Lo studio condotto dall’Università di Oxford potrebbe aiutare a informare le strategie di vaccinazione contro la variante Delta, che riduce l’efficacia di una prima dose del vaccino anche se due dosi sono ancora protettive, e un autore ha affermato che il divario di otto settimane del Regno Unito era un ” punto debole” contro Delta.

“Quello che abbiamo scoperto è che, in media, se avevi un intervallo di dosaggio più breve, avevi anticorpi più bassi”, ha detto ad Al Jazeera Susanna Dunachie, professore di malattie infettive all’Università di Oxford e ricercatore capo congiunto dello studio.

“Ma questo era a livello di popolazione, quindi penso che prima di tutto vorrei dire che due dosi di vaccino Pfizer sono molto efficaci nell’indurre risposte immunitarie, e se hai ricevuto il vaccino Pfizer in un breve intervallo di somministrazione, don non preoccuparti, è un ottimo vaccino”.

Gli autori hanno sottolineato che entrambi i programmi di dosaggio hanno prodotto una forte risposta anticorpale e dei linfociti T nello studio di 503 operatori sanitari.

“Per l’intervallo di dosaggio più lungo… i livelli di anticorpi neutralizzanti contro la variante Delta sono stati scarsamente indotti dopo una singola dose e non mantenuti durante l’intervallo prima della seconda dose”, hanno affermato gli autori dello studio.

“Dopo due dosi di vaccino, i livelli di anticorpi neutralizzanti erano due volte più alti dopo l’intervallo di dosaggio più lungo rispetto all’intervallo di dosaggio più breve”.

Si pensa che gli anticorpi neutralizzanti svolgano un ruolo importante nell’immunità contro il coronavirus, ma non sono l’intero quadro, con anche le cellule T che giocano un ruolo.

Lo studio ha rilevato che i livelli complessivi delle cellule T erano 1,6 volte inferiori con un lungo intervallo rispetto al breve intervallo di dosaggio di 3-4 settimane, ma che una percentuale maggiore erano cellule T “aiutanti”, che supportano la memoria immunitaria a lungo termine, con il lungo divario.

“Mentre tendiamo a enfatizzare gli anticorpi neutralizzanti come misura della risposta immunitaria… è probabile che anche l’immunità cellulare, che è più difficile da misurare, sia molto importante”, ha affermato Peter English, ex presidente della British Medical Association (BMA) Public Health.
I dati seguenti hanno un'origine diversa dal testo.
(* ===== verification/Risk.v ===== *)
(** * The risk gate: [crates/risk/src/lib.rs]

    [RiskState] is checked before every [Engine::apply], on the matching
    thread; [process_command] is the one path a command takes, live and on
    replay. *)
From S2P Require Import Prelude.
From S2P Require Import Types.
From S2P Require Import Arena.
From S2P Require Import Book.
From S2P Require Import Engine.
Local Open Scope N_scope.
Set Default Goal Selector "!".

Record RiskConfig := mkRiskConfig {
  max_open_orders : N;
  max_notional : N;
  price_band_pct : N;
}.

Definition risk_config_default : RiskConfig :=
  mkRiskConfig MAX_OPEN_ORDERS MAX_NOTIONAL_TICKS PRICE_BAND_PCT.

Record RiskState := mkRiskState { config : RiskConfig; kill_switch_engaged : bool }.

Definition risk_state_new (config : RiskConfig) : RiskState := mkRiskState config false.

(** ** The checks

    [None] lets the command through, [Some] is the reject to emit. *)

Definition kill_switch_check (cmd : Command) (book : Book) : option Event :=
  match cmd with
  | NewOrder account_id order_id _ _ _ _ _ _ =>
      Some (Rejected account_id order_id KillSwitchActive)
  | CancelOrder _ _ | MassCancel _ => None
  | CancelReplace account_id order_id new_price new_qty =>
      '(old_price, old_qty) ← resting_order_snapshot account_id order_id book;
      let is_new_commitment := negb (new_price =? old_price) || (old_qty <? new_qty) in
      if is_new_commitment then Some (Rejected account_id order_id KillSwitchActive) else None
  | KillSwitch _ | Snapshot => None
  end.

Definition market_reference_price (side : Side) (book : Book) : option Price :=
  match last_trade book with
  | Some last => Some last
  | None => match side with Buy => best_ask book | Sell => best_bid book end
  end.

Section risk.
Context `{Profile}.

Definition price_band_reference (book : Book) : res (option Price) :=
  match last_trade book with
  | Some last => Ok (Some last)
  | None =>
      match best_bid book, best_ask book with
      | Some bid, Some ask => sum ← uadd 64 bid ask; Ok (Some (sum / 2))
      | _, _ => Ok None
      end
  end.

(** The last check of [new_order_check]: is [price] outside the band around
    [reference]?  Computed in [u128]. *)
Definition outside_band (band reference price : N) : res bool :=
  pct_lower ← usub 128 100 band;
  lower ← umul 128 reference pct_lower;
  pct_upper ← uadd 128 100 band;
  upper ← umul 128 reference pct_upper;
  Ok ((price <? lower / 100) || (upper / 100 <? price)).

Definition new_order_check (self : RiskState) (account_id : AccountId) (order_id : OrderId)
    (side : Side) (price : Price) (qty : Qty) (kind : OrderKind) (tif : Tif) (book : Book)
    : res (option Event) :=
  let reject := fun reason => Ok (Some (Rejected account_id order_id reason)) in
  let can_rest := bool_decide (kind = Limit) &&
    match tif with Gtc | PostOnly => true | _ => false end in
  if can_rest && (max_open_orders (config self) <=? account_open_order_count account_id book)
  then reject MaxOpenOrders
  else
    match (match kind with
           | Limit => Some price
           | Market => market_reference_price side book
           end) with
    | None => reject NotFullyFillable
    | Some effective_price =>
        incoming_notional ← umul 128 effective_price qty;
        total_notional ← uadd 128 (account_notional account_id book) incoming_notional;
        if max_notional (config self) <? total_notional then reject MaxNotional
        else
          match kind with
          | Market => Ok None
          | Limit =>
              reference ← price_band_reference book;
              match reference with
              | None => Ok None
              | Some reference =>
                  outside ← outside_band (price_band_pct (config self)) reference price;
                  if outside : bool then reject PriceBandViolation else Ok None
              end
          end
    end.

Definition pre_apply_check (cmd : Command) (book : Book) (self : RiskState)
    : res (option Event * RiskState) :=
  match cmd with
  | KillSwitch engaged => Ok (None, mkRiskState (config self) engaged)
  | _ =>
      match (if kill_switch_engaged self then kill_switch_check cmd book else None) with
      | Some reject => Ok (Some reject, self)
      | None =>
          match cmd with
          | NewOrder account_id order_id side price qty kind tif _ =>
              r ← new_order_check self account_id order_id side price qty kind tif book;
              Ok (r, self)
          | _ => Ok (None, self)
          end
      end
  end.

(** ** [process_command] *)

(** What its three [&mut] arguments hold between calls. *)
Record System := mkSystem {
  engine : Book;
  risk_state : RiskState;
  engine_seq : EngineSeq;
}.

Definition system_new (cfg : RiskConfig) : System := mkSystem book_new (risk_state_new cfg) 0.

(** The emitted events come with the sequence number they are emitted under. *)
Definition process_command (cmd : Command) (s : System)
    : res (System * list (EngineSeq * Event)) :=
  seq ← uadd 64 (engine_seq s) 1;
  '(rejected, risk) ← pre_apply_check cmd (engine s) (risk_state s);
  match rejected with
  | Some rejected => Ok (mkSystem (engine s) risk seq, [(seq, rejected)])
  | None =>
      '(_, book, events) ← apply cmd (engine s);
      Ok (mkSystem book risk seq, pair seq <$> (events : list Event))
  end.

(** The commands of a session, one after the other. *)
Fixpoint process_all (cmds : list Command) (s : System)
    : res (System * list (EngineSeq * Event)) :=
  match cmds with
  | [] => Ok (s, [])
  | cmd :: cmds =>
      '(s1, out1) ← process_command cmd s;
      '(s2, out2) ← process_all cmds s1;
      Ok (s2, out1 ++ out2)
  end.

End risk.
Comitato Medicina.

I risultati, pubblicati come prestampa, supportano l’opinione che, mentre è necessaria una seconda dose per fornire una protezione completa contro Delta, ritardare quella dose potrebbe fornire un’immunità più duratura, anche se a scapito della protezione a breve termine.
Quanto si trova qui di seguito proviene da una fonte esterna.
(* ===== verification/Gateway.v ===== *)
(** * The matching thread: [crates/gateway/src/matching.rs]

    One iteration of [run_matching_thread] takes a command off the channel,
    records it, runs it through risk and engine and dispatches each event as
    it is emitted.  The thread is its state and the sends it makes; a run is
    the sequence of items received until the channel disconnects. *)
From S2P Require Import Prelude.
From S2P Require Import Types.
From S2P Require Import Book.
From S2P Require Import Engine.
From S2P Require Import Risk.
From S2P Require Import Codec.
From S2P Require Import Inbound.
Local Open Scope N_scope.
Set Default Goal Selector "!".

Abbreviation ConnId := N (only parsing).

Definition command_self_id (cmd : Command) : option (AccountId * OrderId) :=
  match cmd with
  | NewOrder account_id order_id _ _ _ _ _ _
  | CancelOrder account_id order_id
  | CancelReplace account_id order_id _ _ => Some (account_id, order_id)
  | MassCancel _ | KillSwitch _ | Snapshot => None
  end.

Definition event_id (event : Event) : option (AccountId * OrderId) :=
  match event with
  | Accepted account_id order_id _
  | Rejected account_id order_id _
  | Filled account_id order_id _ _ _ _ _
  | Cancelled account_id order_id
  | Replaced account_id order_id _ _ => Some (account_id, order_id)
  | Trade _ _ _ | BookUpdate _ _ => None
  | SnapshotLevel _ _ _ _ | SnapshotAccount _ _ _ | SnapshotSummary _ _ _ _ _ => None
  end.

(** A send the closure makes: [market_data_tx.try_send] or [return_tx.send]. *)
Inductive Send :=
  | MarketData (event : Event)
  | Return (conn_id : ConnId) (seq : EngineSeq) (event : Event).

#[global] Instance Send_eq_dec : EqDecision Send.
Proof. solve_decision. Defined.

Abbreviation RestingConn := (gmap (AccountId * OrderId) ConnId) (only parsing).

Definition is_market_data (event : Event) : bool :=
  match event with Trade _ _ _ | BookUpdate _ _ => true | _ => false end.

Definition is_snapshot (event : Event) : bool :=
  match event with
  | SnapshotLevel _ _ _ _ | SnapshotAccount _ _ _ | SnapshotSummary _ _ _ _ _ => true
  | _ => false
  end.

(** [route]: the connection an execution report about [id] goes to. *)
Definition route_of (conn_id : ConnId) (self_id : option (AccountId * OrderId))
    (id : AccountId * OrderId) (resting_conn : RestingConn) : ConnId :=
  if bool_decide (Some id = self_id) then conn_id else default conn_id (resting_conn !! id).

(** The [match &event] that keeps the table. *)
Definition update_resting_conn (id : AccountId * OrderId) (route : ConnId) (event : Event)
    (resting_conn : RestingConn) : RestingConn :=
  match event with
  | Accepted _ _ resting_qty =>
      if 0 <? resting_qty then <[id := route]> resting_conn else resting_conn
  | Filled _ _ _ _ _ resting_qty _ =>
      if 0 <? resting_qty then <[id := route]> resting_conn
      else if resting_qty =? 0 then delete id resting_conn
      else resting_conn
  | Cancelled _ _ => delete id resting_conn
  | Replaced _ _ _ _ => <[id := route]> resting_conn
  | _ => resting_conn
  end.

(** The closure passed to [process_command]. *)
Definition on_event (conn_id : ConnId) (self_id : option (AccountId * OrderId))
    (seq : EngineSeq) (event : Event) (resting_conn : RestingConn) : res (RestingConn * Send) :=
  if is_market_data event then Ok (resting_conn, MarketData event)
  else if is_snapshot event then Ok (resting_conn, Return conn_id seq event)
  else
    id ← expect (event_id event);
    let route := route_of conn_id self_id id resting_conn in
    Ok (update_resting_conn id route event resting_conn, Return route seq event).

Fixpoint on_events (conn_id : ConnId) (self_id : option (AccountId * OrderId))
    (events : list (EngineSeq * Event)) (resting_conn : RestingConn)
    : res (RestingConn * list Send) :=
  match events with
  | [] => Ok (resting_conn, [])
  | (seq, event) :: events =>
      '(resting_conn, send) ← on_event conn_id self_id seq event resting_conn;
      '(resting_conn, sends) ← on_events conn_id self_id events resting_conn;
      Ok (resting_conn, send :: sends)
  end.

(** The thread's locals.  [recorder] is what has been written to the recording,
    when there is one. *)
Record Matching := mkMatching {
  system : System;
  resting_conn : RestingConn;
  recorder : option (list N);
}.

Definition matching_new (cfg : RiskConfig) (recording : bool) : Matching :=
  mkMatching (system_new cfg) ∅ (if recording then Some [] else None).

(** The recorder is a file behind a buffer; its writes, whose errors the code
    ignores, are taken to succeed. *)
Definition record_command (cmd : Command) (recorder : option (list N)) : res (option (list N)) :=
  match recorder with
  | None => Ok None
  | Some written =>
      '(buf, len) ← encode_command cmd (replicate MAX_MESSAGE_LEN 0);
      Ok (Some (written ++ take len buf))
  end.

Section matching.
Context `{Profile}.

(** The body of the loop for one received item. *)
Definition matching_step (item : ConnId * Command) (self : Matching)
    : res (Matching * list Send) :=
  let '(conn_id, cmd) := item in
  recorder ← record_command cmd (recorder self);
  let self_id := command_self_id cmd in
  '(system, events) ← process_command cmd (system self);
  '(resting_conn, sends) ← on_events conn_id self_id events (resting_conn self);
  Ok (mkMatching system resting_conn recorder, sends).

Fixpoint run_matching_thread (items : list (ConnId * Command)) (self : Matching)
    : res (Matching * list Send) :=
  match items with
  | [] => Ok (self, [])
  | item :: items =>
      '(self, sends) ← matching_step item self;
      '(self, sends') ← run_matching_thread items self;
      Ok (self, sends ++ sends')
  end.

End matching.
“Abbiamo scoperto che la strategia del Regno Unito, che consisteva nel fornire una strategia di dosaggio più lunga, basata sulla conoscenza dei vaccini per altre malattie, e su come spesso un divario più lungo sia migliore, e anche come un modo per colpire rapidamente quante più persone con una dose – in realtà ha finito per dare livelli di anticorpi più alti”, ha detto Dunachie ad Al Jazeera.
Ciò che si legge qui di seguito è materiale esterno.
(* ===== verification/GatewayFacts.v ===== *)
(** * Routing facts

    How the routing table moves under the events of one command, and what the
    abstract engine's events say about which orders: every order other than
    the command's own is reported at most once, was resting, and is closed by
    its report exactly when it leaves the book. *)
From S2P Require Import Prelude.
From S2P Require Import Types.
From S2P Require Import Book.
From S2P Require Import BookSpec.
From S2P Require Import SpecFacts.
From S2P Require Import BookMatch.
From S2P Require Import BookRefine.
From S2P Require Import EngineRefine.
From S2P Require Import MarketRules.
From S2P Require Import OrderFlow.
From S2P Require Import Gateway.
Local Open Scope N_scope.
Set Default Goal Selector "!".

Abbreviation key := (AccountId * OrderId)%type (only parsing).

(** ** The table under a list of events *)

(** The report says its order no longer rests. *)
Definition closes (e : Event) : bool :=
  match e with
  | Cancelled _ _ => true
  | Filled _ _ _ _ _ resting_qty _ => resting_qty =? 0
  | _ => false
  end.

Definition is_reject_report (e : Event) : bool := match e with Rejected _ _ _ => true | _ => false end.

(** The events' orders other than the command's own. *)
Definition others (self : option key) (out : list Event) : list key :=
  filter (fun k => Some k <> self) (omap event_id out).

Section table.
Context (conn : ConnId) (self : option key).

Definition table_event (T : gmap key N) (e : Event) : gmap key N :=
  match event_id e with
  | Some id => update_resting_conn id (route_of conn self id T) e T
  | None => T
  end.

Definition table_events (out : list Event) (T : gmap key N) : gmap key N :=
  foldl table_event T out.

Definition send_of (T : gmap key N) (seq : EngineSeq) (e : Event) : Send :=
  if is_market_data e then MarketData e
  else Return match event_id e with Some id => route_of conn self id T | None => conn end seq e.

Lemma on_event_ok seq e T :
  on_event conn self seq e T = Ok (table_event T e, send_of T seq e).
Proof. by destruct e. Qed.
(* ===== verification/ClientView.v ===== *)
(** * What the streams tell

    A client that follows its execution reports, and a subscriber that follows
    market data, each keep a picture of the engine.  The pictures are exact:
    the reports determine what rests and with what quantity, the market data
    determines the touch and the last trade. *)
From S2P Require Import Prelude.
From S2P Require Import Types.
From S2P Require Import Arena.
From S2P Require Import Book.
From S2P Require Import BookSpec.
From S2P Require Import SpecFacts.
From S2P Require Import BookMatch.
From S2P Require Import BookRefine.
From S2P Require Import Engine.
From S2P Require Import EngineRefine.
From S2P Require Import MarketRules.
From S2P Require Import OrderFlow.
From S2P Require Import Risk.
From S2P Require Import RiskSpec.
From S2P Require Import RiskFacts.
From S2P Require Import RiskProps.
From S2P Require Import Gateway.
Local Open Scope N_scope.
Set Default Goal Selector "!".

Local Abbreviation key := (AccountId * OrderId)%type (only parsing).

(** ** The client's picture *)

(** A report updates the picture: a fill of an order not known to rest is the
    taker's own, whose remainder a later report settles. *)
Definition client_step (v : gmap key Qty) (e : Event) : gmap key Qty :=
  match e with
  | Accepted a i q => if 0 <? q then <[(a, i) := q]> v else delete (a, i) v
  | Filled a i _ _ _ q _ =>
      match v !! (a, i) with
      | Some _ => if q =? 0 then delete (a, i) v else <[(a, i) := q]> v
      | None => v
      end
  | Cancelled a i => delete (a, i) v
  | Replaced a i q _ => <[(a, i) := q]> v
  | _ => v
  end.

Definition client_view (v : gmap key Qty) (out : list Event) : gmap key Qty := foldl client_step v out.

Lemma client_view_app v out out' : client_view v (out ++ out') = client_view (client_view v out) out'.
Proof. apply foldl_app. Qed.

(** ** The reports that matter to one order *)

(** The report can change what a client knows of order [k]. *)
Definition moves (k : key) (e : Event) : Prop :=
  event_id e = Some k /\ match e with Rejected _ _ _ => False | _ => True end.

#[global] Instance moves_dec k e : Decision (moves k e).
Proof. unfold moves. destruct e; apply _. Defined.

Lemma client_step_other k v e : ~ moves k e -> client_step v e !! k = v !! k.
Proof.
  unfold moves. intros Hk. destruct e as [a i q|a i r|a i c p f q t|a i|a i q kp| | | | |]; cbn in *; try done;
    assert ((a, i) <> k) by naive_solver; repeat case_match; by rewrite ?lookup_insert_ne, ?lookup_delete_ne.
Qed.
Lemma subscriber_gaps_exact_witness :
  exists self ds, @run_market_data dev_profile feed_demo market_data_new = Ok (self, ds) /\
    published_before 2 feed_demo = 1%nat /\
    forall id n e, (id, n, e) ∈ ds -> drop (published_before id feed_demo) (published feed_demo) !! N.to_nat (n - 1) = Some e.
Proof.
  destruct (@subscriber_gaps_exact dev_profile feed_demo) as (self & ds & E & S & _);
    [repeat constructor|reflexivity|].
  exists self, ds. split; [exact E|]. split; [reflexivity|exact S].
Defined.
(* ===== verification/OrderEntry.v ===== *)
(** * Order-entry connections: [crates/gateway/src/order_entry.rs]

    A reader thread per connection frames and decodes what it reads; one
    return dispatcher numbers, encodes and writes what comes back. *)
From S2P Require Import Prelude.
From S2P Require Import Types.
From S2P Require Import Codec.
From S2P Require Import Inbound.
From S2P Require Import Outbound.
From S2P Require Import Framer.
From S2P Require Import WireProps.
From S2P Require Import Gateway.
Local Open Scope N_scope.
Set Default Goal Selector "!".

Definition WIRE_LEVEL_REJECT_ENGINE_SEQ : EngineSeq := 0.

Definition malformed_reject (reason : RejectReason) : Event := Rejected 0 0 reason.

(** ** The reader *)

(** A send of the reader: on [command_tx] or on [return_tx]. *)
Inductive ReaderSend :=
  | ToMatching (conn_id : ConnId) (cmd : Command)
  | ToReturn (conn_id : ConnId) (seq : EngineSeq) (event : Event).

#[global] Instance ReaderSend_eq_dec : EqDecision ReaderSend.
Proof. solve_decision. Defined.

(** The closure given to [drain_frames]. *)
Definition on_frame (conn_id : ConnId) (frame : list N) : res ReaderSend :=
  r ← (decode_command frame : res (Command + RejectReason));
  Ok match r with
     | inl cmd => ToMatching conn_id cmd
     | inr reason => ToReturn conn_id WIRE_LEVEL_REJECT_ENGINE_SEQ (malformed_reject reason)
     end.

(** What a reader has sent, and how it ended: a panic ends its thread, with
    everything before it sent. *)
Abbreviation Reading := (list ReaderSend * res unit)%type (only parsing).

Definition and_then (first next : Reading) : Reading :=
  match first.2 with
  | Ok _ => (first.1 ++ next.1, next.2)
  | _ => first
  end.

Fixpoint on_frames (conn_id : ConnId) (frames : list (list N)) : Reading :=
  match frames with
  | [] => ([], Ok tt)
  | frame :: frames =>
      match on_frame conn_id frame with
      | Ok send => and_then ([send], Ok tt) (on_frames conn_id frames)
      | Panic => ([], Panic)
      | OutOfFuel => ([], OutOfFuel)
      end
  end.

(** The loop over what [read] returns; the stream ends with an empty read or an
    error, here the end of [reads]. *)
Fixpoint reader_loop (conn_id : ConnId) (reads : list (list N)) (framer : Framer) : Reading :=
  match reads with
  | [] => ([], Ok tt)
  | read :: reads =>
      if bool_decide (read = []) then ([], Ok tt)
      else
        match drain_frames (feed framer read) with
        | Ok (frames, framer, drain_result) =>
            and_then (on_frames conn_id frames)
              match drain_result with
              | inr _ =>
                  ([ToReturn conn_id WIRE_LEVEL_REJECT_ENGINE_SEQ (malformed_reject UnknownMessageType)], Ok tt)
              | inl _ => reader_loop conn_id reads framer
              end
        | Panic => ([], Panic)
        | OutOfFuel => ([], OutOfFuel)
        end
  end.

Definition run_reader (conn_id : ConnId) (reads : list (list N)) : Reading :=
  reader_loop conn_id reads framer_new.

(** ** Accepting and the return dispatcher *)

(** The accept loop's counter, the dispatcher's counters and the shared map of
    write halves, an open connection's being the bytes written to it. *)
Record OrderEntryState := mkEntryState {
  next_conn_id : N;
  seqs : gmap ConnId N;
  writers : gmap ConnId (list N);
}.

Definition order_entry_new : OrderEntryState := mkEntryState 1 ∅ ∅.

(** What happens: a connection is accepted, whose stream can be cloned or not;
    an event comes off the return channel, and its write, if the connection is
    still known, succeeds or not. *)
Inductive EntryStep :=
  | AcceptConn (clone_ok : bool)
  | Deliver (conn_id : ConnId) (engine_seq : EngineSeq) (event : Event) (write_ok : bool).

Section order_entry.
Context `{Profile}.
Lo scorso dicembre, il Regno Unito ha esteso l’intervallo tra le dosi di vaccino a 12 settimane, sebbene Pfizer abbia avvertito che non vi erano prove a sostegno di un allontanamento da un intervallo di tre settimane.

Il Regno Unito ora raccomanda un intervallo di otto settimane tra le dosi di vaccino per offrire a più persone un’elevata protezione contro Delta più rapidamente, massimizzando comunque le risposte immunitarie a lungo termine.